I burnt out in my first job as a qualified clinical psychologist but I don’t think I recognised it as burnout until the second time this started happening to me. At the time, I knew I was exhausted all the time, was experiencing a few other physical symptoms and just wanted something to make me feel better and more energised. I used to have more time for exercise, intense yoga and eating well but with a long commute, compressed hours to try to make the parking situation more bearable, and full clinic days, I just didn’t have the time or energy to do the things that I knew could be helpful. None of it seemed realistic and, whilst I put everything into my job to give my patients and team the best experience of me, I had nothing left at the end of the day and spent my weekends recovering.
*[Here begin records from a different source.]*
(** No step takes from a node less than nothing, and a node that stops running has used
    an attempt up unless it was recovered. *)
Lemma mstep_left wf l s s' y :
  attempts_ok s → l ≠ LManualRetry → mstep wf l s s' →
  (attempts_left (m_nodes s' !! y) ≤ attempts_left (m_nodes s !! y))%nat ∧
  (l ≠ LRecover → is_running (m_nodes s) y → ¬ is_running (m_nodes s') y →
   (attempts_left (m_nodes s' !! y) < attempts_left (m_nodes s !! y))%nat).
Proof.
  intros Hok Hl Hstep. unfold is_running.
  assert (∀ e e' nodes x n n', nodes !! x = Some n →
    s = mkMState e nodes → s' = mkMState e' (<[x := n']> nodes) →
    (attempts_left (Some n') ≤ attempts_left (Some n))%nat →
    (l ≠ LRecover → an_status n = NRUNNING → an_status n' ≠ NRUNNING →
       (attempts_left (Some n') < attempts_left (Some n))%nat) →
    (attempts_left (m_nodes s' !! y) ≤ attempts_left (m_nodes s !! y))%nat ∧
    (l ≠ LRecover → m_status (m_nodes s) y = Some NRUNNING →
     m_status (m_nodes s') y ≠ Some NRUNNING →
     (attempts_left (m_nodes s' !! y) < attempts_left (m_nodes s !! y))%nat)) as Hmove.
  { intros e e' nodes x n n' Hx -> -> Hle Hlt. simpl. unfold m_status. rewrite lookup_insert.
    case_decide as Hxy; [subst; rewrite Hx|by split].
    split; [done|]. simpl. intros Hr [= H1] H2. apply Hlt; congruence. }
  destruct Hstep as
    [e nodes x n Hx Hs|e e' nodes nodes' x n seed Hx Hs Hadv Hfin|e nodes x n Hx Hs Ha
    |e e' nodes x n Hx Hs Ha He|e nodes x n Hx Hs|e nodes x n Hx Hs]; [..|done];
    pose proof (Hok x n Hx) as (Hmax & _ & Hstart); rewrite Hs in Hstart; simpl in Hstart;
    specialize (Hstart eq_refl).
  2:{ clear Hmove. simpl in *.
      assert (m_status (<[x := a_enter NSUCCEEDED n]> nodes) x = Some NSUCCEEDED) as Hsx
        by (by rewrite m_status_insert, decide_True).
      destruct (decide (x = y)) as [<-|Hxy].
      - assert (attempts_left (nodes' !! x) = 0) as ->.
        { destruct (Hadv x) as [[Hr _]|[(_ & _ & [Hr _] & _)|(_ & _ & ->)]].
          - apply skip_reach_pending in Hr. congruence.
          - congruence.
          - by rewrite lookup_insert_eq. }
        rewrite Hx. simpl. rewrite Hs. lia.
      - assert (m_status (<[x := a_enter NSUCCEEDED n]> nodes) y = m_status nodes y) as Hsy
          by (by rewrite m_status_insert, decide_False).
        destruct (Hadv y) as [[Hr Heq]|[(_ & _ & [Hr _] & Heq)|(_ & _ & Heq)]];
          rewrite lookup_insert_ne in Heq by done.
        + apply skip_reach_pending in Hr. rewrite Hsy in Hr.
          split; [rewrite Heq; destruct (nodes !! y); simpl; lia|]. intros _. congruence.
        + rewrite Hsy in Hr. split; [|intros _; congruence]. apply m_status_Some in Hr as (k & Hk & Hp).
          rewrite Heq, Hk. simpl. rewrite Hp. destruct (Hok y k Hk) as (Hm & H0 & _).
          rewrite Hp, elem_of_cons in H0. specialize (H0 (or_introl eq_refl)). lia.
        + split; [by rewrite Heq|]. intros _ Hy Hn. destruct Hn. unfold m_status in *. by rewrite Heq. }
  all: eapply Hmove; [exact Hx|done|done| |]; simpl; rewrite Hs; [lia|]; simpl; intros; try done; lia.
Qed.

Lemma mrun_left wf ls s s' y :
  mrun wf ls s s' → Forall automatic ls → attempts_ok s →
  (attempts_left (m_nodes s' !! y) ≤ attempts_left (m_nodes s !! y))%nat ∧
  (Forall work ls → is_running (m_nodes s) y → ¬ is_running (m_nodes s') y →
   (attempts_left (m_nodes s' !! y) < attempts_left (m_nodes s !! y))%nat).
Proof.
  induction 1 as [|l ls s1 s2 s3 Hs Hr IH]; [by split|]. intros [Hl Hls]%Forall_cons Hok.
  destruct (mstep_left _ _ _ _ y Hok Hl Hs) as [Hle Hlt].
  destruct (IH Hls) as [Hle' Hlt']; [by eapply mstep_attempts|]. split; [lia|].
  intros [[_ Hw] Hws]%Forall_cons Hrun Hno.
  destruct (decide (m_status (m_nodes s2) y = Some NRUNNING)) as [Hy|Hy].
  - specialize (Hlt' Hws Hy Hno). lia.
  - specialize (Hlt Hw Hrun Hy). lia.
Qed.

Lemma total_left_le wf nodes nodes' :
  (∀ y, attempts_left (nodes' !! y) ≤ attempts_left (nodes !! y))%nat →
  (total_left wf nodes' ≤ total_left wf nodes)%nat.
Proof. intros H. by apply sum_list_with_le. Qed.

Lemma total_left_lt wf nodes nodes' x :
  x ∈ node_ids wf → (attempts_left (nodes' !! x) < attempts_left (nodes !! x))%nat →
  (∀ y, attempts_left (nodes' !! y) ≤ attempts_left (nodes !! y))%nat →
  (total_left wf nodes' < total_left wf nodes)%nat.
Proof. intros Hx Hlt Hle. by apply (sum_list_with_lt _ _ _ x). Qed.

Lemma total_left_bound wf s :
  attempts_ok s → (total_left wf (m_nodes s) ≤ 10 * length (wf_nodes wf))%nat.
Proof.
  intros Hok. unfold total_left. rewrite <- (length_fmap node_id (wf_nodes wf)).
  change (node_id <$> wf_nodes wf) with (node_ids wf).
  induction (node_ids wf) as [|x l IH]; [simpl; lia|].
  assert (attempts_left (m_nodes s !! x) ≤ 10)%nat as Hx.
  { unfold attempts_left. destruct (m_nodes s !! x) as [n|] eqn:Hn; [|lia].
    destruct (Hok x n Hn) as (Hm & _ & Hs). unfold max_ok in Hm.
    destruct (an_status n); simpl in *; try lia; specialize (Hs eq_refl); lia. }
  simpl. lia.
Qed.

(** The measure of an execution of the tables. *)
Definition exec_left (d : DB) (execution_id : uuid) : nat :=
  match definition_of d execution_id, abs d execution_id with
  | Some wf, Some a => total_left wf (m_nodes a)
  | _, _ => 0
  end.

(** ** What an uninterrupted worker does *)

(** Python can hash the paths of every condition. *)
Definition path_of (k : string) (n : Node) : json := default JNull (dict_get k (node_config n)).

Definition plain_branches (wf : WorkflowDefinition) : Prop :=
  ∀ n, n ∈ wf_nodes wf → node_type n = "condition"%string →
    hashable (path_of "true_path" n) = true ∧ hashable (path_of "false_path" n) = true.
I was also starting to worry that my relationship with my partner wouldn’t survive this as I wasn’t exactly good company.
What is burnout?
Chances are, if you’ve read this far, you might be experiencing burnout or are close to it. If this doesn’t apply to you, including if you are exhausted because of a chronic health condition, your mental health or other significant challenges, you might want to skip to the section on the soothing section, as it applies to everyone.
Burnout is often characterised by:
- Chronic / persistent fatigue*, always being exhausted, having no energy (can be emotional and physical)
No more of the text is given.